Action item: In the records below, find the line that contains "(** Modelled from" and the line that contains "identity policies the", then retype exactly those two lines and every line between them.

──────────

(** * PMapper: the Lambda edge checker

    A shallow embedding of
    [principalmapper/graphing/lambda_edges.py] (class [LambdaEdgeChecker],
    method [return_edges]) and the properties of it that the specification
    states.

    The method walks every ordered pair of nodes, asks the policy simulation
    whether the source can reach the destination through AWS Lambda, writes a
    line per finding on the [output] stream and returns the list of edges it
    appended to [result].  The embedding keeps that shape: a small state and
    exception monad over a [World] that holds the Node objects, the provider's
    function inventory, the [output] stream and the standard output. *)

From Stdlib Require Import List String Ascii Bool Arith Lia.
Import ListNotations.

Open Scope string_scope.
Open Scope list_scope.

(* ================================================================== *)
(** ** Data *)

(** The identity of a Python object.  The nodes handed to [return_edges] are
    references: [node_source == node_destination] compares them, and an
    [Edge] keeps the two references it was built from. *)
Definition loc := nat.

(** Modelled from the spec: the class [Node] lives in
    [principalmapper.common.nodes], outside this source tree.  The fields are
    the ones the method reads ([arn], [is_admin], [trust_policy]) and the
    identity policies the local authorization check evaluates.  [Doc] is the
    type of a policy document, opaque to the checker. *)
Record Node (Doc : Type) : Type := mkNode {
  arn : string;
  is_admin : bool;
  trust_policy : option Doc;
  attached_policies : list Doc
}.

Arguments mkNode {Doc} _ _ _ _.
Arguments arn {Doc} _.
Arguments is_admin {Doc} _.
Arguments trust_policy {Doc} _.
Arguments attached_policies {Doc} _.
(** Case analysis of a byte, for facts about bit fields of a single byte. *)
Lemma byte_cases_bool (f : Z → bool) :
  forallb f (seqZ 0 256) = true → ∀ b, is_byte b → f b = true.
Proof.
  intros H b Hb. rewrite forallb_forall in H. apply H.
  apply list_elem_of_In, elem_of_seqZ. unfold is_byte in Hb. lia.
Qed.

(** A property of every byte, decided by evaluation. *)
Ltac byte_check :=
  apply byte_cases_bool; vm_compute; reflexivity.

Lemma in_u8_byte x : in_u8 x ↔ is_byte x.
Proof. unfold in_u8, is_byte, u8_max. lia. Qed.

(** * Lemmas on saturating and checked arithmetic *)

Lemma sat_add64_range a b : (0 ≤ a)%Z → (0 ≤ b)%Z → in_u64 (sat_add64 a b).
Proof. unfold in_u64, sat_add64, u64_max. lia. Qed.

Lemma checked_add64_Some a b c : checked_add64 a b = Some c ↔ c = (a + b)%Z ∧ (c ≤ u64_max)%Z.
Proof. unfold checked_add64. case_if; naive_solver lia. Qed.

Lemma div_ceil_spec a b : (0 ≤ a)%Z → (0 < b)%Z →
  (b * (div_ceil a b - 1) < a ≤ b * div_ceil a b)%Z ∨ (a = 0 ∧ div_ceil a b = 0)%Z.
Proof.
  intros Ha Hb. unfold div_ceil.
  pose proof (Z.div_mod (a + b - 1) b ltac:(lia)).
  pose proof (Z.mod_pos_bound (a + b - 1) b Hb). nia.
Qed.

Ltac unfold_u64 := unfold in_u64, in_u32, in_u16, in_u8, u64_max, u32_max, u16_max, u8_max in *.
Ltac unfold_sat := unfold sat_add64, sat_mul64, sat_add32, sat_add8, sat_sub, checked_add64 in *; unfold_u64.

──────────

Solution:
(** Modelled from the spec: the class [Node] lives in
    [principalmapper.common.nodes], outside this source tree.  The fields are
    the ones the method reads ([arn], [is_admin], [trust_policy]) and the
    identity policies the local authorization check evaluates.  [Doc] is the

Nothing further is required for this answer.